__PROBLEM TO WORK ON__.
Filter the records below and copy every line containing the word "order".

__Collected data__.
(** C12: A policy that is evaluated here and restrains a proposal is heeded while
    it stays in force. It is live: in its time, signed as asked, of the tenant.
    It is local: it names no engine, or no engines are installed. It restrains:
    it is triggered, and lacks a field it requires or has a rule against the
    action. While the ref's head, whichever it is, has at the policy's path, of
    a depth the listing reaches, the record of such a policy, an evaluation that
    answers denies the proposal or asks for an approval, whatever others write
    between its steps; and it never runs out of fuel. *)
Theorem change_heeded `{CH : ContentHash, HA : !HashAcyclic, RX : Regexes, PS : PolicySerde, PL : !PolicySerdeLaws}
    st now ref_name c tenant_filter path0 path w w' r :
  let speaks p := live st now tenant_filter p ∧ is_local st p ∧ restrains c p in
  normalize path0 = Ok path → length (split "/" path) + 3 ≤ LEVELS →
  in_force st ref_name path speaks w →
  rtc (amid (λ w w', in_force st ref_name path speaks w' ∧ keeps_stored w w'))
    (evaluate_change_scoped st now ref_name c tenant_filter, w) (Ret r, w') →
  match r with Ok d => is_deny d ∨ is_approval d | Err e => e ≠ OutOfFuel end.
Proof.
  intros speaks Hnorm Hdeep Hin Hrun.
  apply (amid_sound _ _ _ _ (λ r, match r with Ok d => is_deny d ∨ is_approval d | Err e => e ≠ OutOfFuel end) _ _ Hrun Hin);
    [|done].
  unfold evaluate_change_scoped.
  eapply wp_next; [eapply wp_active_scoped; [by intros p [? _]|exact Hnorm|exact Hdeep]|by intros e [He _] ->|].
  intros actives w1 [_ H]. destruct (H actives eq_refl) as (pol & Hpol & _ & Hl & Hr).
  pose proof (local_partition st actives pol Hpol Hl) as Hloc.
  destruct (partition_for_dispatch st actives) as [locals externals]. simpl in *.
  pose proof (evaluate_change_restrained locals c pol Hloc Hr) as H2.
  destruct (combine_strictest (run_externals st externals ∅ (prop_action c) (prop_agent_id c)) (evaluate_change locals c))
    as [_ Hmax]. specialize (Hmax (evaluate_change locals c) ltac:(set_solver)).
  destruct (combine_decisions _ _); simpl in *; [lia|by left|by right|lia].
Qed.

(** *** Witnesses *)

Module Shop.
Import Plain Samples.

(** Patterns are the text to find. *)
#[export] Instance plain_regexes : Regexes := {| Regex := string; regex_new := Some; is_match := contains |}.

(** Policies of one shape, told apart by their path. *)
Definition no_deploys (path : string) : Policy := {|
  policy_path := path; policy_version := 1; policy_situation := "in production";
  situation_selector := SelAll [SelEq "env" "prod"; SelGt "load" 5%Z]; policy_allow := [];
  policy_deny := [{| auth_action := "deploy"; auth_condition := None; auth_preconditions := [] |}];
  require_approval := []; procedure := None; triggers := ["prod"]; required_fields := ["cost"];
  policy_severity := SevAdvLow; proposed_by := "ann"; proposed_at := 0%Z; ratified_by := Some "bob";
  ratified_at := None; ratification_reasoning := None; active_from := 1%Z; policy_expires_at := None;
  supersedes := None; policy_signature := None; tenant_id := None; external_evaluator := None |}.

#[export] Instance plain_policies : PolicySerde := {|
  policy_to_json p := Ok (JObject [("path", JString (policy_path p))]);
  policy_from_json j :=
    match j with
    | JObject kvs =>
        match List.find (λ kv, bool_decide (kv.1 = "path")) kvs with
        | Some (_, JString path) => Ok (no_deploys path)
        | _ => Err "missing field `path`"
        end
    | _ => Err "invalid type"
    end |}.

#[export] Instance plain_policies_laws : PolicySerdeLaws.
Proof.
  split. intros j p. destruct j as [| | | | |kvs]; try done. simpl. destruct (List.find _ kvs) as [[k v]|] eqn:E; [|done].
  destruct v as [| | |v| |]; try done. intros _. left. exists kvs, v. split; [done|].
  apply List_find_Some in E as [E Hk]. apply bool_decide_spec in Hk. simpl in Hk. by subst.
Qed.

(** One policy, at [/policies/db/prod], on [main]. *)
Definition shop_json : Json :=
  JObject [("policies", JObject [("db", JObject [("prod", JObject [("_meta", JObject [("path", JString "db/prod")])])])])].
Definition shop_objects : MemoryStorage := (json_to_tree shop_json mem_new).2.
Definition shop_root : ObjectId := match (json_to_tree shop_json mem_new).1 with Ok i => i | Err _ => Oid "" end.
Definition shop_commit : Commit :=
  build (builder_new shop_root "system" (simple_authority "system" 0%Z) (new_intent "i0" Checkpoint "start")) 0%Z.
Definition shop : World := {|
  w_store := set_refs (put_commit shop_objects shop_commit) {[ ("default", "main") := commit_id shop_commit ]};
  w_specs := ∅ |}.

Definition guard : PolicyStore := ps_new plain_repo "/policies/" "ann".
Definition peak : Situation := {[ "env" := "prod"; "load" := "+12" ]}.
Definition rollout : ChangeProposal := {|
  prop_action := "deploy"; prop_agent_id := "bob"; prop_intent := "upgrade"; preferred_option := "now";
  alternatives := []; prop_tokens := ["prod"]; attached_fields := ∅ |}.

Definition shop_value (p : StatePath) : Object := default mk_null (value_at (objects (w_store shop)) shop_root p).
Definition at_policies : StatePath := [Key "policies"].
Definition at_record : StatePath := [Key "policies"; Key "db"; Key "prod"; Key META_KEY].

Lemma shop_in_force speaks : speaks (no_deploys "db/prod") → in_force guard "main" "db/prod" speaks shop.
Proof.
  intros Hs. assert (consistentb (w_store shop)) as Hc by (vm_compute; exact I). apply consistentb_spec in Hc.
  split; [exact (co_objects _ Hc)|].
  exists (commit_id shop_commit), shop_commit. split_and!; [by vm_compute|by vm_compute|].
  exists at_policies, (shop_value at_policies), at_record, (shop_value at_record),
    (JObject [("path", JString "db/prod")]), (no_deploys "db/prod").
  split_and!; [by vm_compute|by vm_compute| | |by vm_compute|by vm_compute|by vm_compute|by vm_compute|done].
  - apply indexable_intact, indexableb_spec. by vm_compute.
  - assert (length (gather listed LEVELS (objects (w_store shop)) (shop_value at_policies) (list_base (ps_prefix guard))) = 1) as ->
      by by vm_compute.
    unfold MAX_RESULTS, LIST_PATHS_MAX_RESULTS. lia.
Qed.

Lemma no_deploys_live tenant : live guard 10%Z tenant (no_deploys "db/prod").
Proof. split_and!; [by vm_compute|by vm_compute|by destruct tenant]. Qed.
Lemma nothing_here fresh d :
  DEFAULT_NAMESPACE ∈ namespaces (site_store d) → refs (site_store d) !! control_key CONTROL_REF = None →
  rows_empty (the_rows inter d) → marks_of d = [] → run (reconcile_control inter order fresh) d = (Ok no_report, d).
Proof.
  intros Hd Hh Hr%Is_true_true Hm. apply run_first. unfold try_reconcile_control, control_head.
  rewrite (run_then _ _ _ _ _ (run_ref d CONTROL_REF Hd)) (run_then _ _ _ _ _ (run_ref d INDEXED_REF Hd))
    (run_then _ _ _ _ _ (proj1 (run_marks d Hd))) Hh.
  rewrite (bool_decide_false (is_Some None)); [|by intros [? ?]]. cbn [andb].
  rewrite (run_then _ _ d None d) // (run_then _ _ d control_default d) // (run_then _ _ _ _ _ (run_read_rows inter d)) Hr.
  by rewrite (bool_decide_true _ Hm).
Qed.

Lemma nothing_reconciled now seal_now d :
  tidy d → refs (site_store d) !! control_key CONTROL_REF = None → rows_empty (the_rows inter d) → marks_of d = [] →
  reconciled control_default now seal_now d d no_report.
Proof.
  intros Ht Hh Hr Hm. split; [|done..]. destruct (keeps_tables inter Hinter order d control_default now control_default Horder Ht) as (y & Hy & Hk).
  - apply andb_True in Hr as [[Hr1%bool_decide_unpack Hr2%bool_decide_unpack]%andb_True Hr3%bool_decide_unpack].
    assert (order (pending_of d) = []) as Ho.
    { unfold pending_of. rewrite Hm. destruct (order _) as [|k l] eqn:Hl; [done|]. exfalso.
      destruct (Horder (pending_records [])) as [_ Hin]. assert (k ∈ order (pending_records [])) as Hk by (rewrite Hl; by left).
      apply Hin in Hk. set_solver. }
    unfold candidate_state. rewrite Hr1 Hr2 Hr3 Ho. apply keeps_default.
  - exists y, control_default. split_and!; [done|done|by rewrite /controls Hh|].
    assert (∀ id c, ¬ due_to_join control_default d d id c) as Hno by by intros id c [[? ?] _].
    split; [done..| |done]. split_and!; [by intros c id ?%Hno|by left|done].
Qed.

---

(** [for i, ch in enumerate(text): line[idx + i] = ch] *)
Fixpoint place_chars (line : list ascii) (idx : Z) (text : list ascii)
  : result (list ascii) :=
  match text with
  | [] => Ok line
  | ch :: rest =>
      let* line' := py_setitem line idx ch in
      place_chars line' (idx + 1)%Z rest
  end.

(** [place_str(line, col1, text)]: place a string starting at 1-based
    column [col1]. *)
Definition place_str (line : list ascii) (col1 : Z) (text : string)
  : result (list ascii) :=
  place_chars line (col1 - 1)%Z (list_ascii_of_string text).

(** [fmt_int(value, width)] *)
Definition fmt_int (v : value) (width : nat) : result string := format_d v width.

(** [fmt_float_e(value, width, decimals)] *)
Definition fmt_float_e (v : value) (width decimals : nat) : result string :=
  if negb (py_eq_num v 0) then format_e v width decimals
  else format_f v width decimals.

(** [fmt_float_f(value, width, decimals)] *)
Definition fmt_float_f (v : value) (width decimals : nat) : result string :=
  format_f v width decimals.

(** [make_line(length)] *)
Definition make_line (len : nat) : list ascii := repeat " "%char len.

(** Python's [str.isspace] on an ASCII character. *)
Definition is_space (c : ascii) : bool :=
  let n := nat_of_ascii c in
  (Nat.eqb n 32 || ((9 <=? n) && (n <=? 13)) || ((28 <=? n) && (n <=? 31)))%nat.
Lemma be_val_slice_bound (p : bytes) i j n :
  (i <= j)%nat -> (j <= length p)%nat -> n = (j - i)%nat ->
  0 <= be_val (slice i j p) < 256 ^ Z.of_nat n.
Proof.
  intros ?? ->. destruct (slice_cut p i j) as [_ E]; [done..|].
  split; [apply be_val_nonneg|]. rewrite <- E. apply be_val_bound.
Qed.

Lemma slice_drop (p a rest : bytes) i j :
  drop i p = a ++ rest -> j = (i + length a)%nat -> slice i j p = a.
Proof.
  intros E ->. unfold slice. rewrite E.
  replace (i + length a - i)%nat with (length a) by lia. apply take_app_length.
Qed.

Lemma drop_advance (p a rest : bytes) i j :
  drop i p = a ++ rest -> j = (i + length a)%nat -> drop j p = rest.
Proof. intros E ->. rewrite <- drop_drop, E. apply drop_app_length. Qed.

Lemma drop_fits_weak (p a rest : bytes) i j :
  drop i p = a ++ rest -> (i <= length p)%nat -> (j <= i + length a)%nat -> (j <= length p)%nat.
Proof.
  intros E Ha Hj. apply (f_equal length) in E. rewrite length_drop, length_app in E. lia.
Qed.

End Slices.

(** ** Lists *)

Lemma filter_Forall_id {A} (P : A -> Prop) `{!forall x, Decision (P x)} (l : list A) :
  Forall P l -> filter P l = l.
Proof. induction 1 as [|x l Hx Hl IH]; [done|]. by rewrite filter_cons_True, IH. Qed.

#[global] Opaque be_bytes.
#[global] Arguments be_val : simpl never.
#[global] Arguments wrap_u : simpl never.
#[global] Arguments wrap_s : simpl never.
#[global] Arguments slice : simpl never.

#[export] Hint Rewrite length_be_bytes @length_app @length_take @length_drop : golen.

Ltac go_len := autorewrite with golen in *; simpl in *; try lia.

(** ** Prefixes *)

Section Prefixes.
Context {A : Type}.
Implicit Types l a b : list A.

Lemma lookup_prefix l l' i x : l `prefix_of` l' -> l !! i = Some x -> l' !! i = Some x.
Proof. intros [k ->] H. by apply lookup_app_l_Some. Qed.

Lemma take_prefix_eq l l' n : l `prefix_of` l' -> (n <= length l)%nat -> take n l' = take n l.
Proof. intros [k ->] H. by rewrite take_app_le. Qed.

__WRITTEN REPLY__.
  rows_empty (the_rows inter d) → marks_of d = [] → run (reconcile_control inter order fresh) d = (Ok no_report, d).
  intros Ht Hh Hr Hm. split; [|done..]. destruct (keeps_tables inter Hinter order d control_default now control_default Horder Ht) as (y & Hy & Hk).
    assert (order (pending_of d) = []) as Ho.
    { unfold pending_of. rewrite Hm. destruct (order _) as [|k l] eqn:Hl; [done|]. exfalso.
      destruct (Horder (pending_records [])) as [_ Hin]. assert (k ∈ order (pending_records [])) as Hk by (rewrite Hl; by left).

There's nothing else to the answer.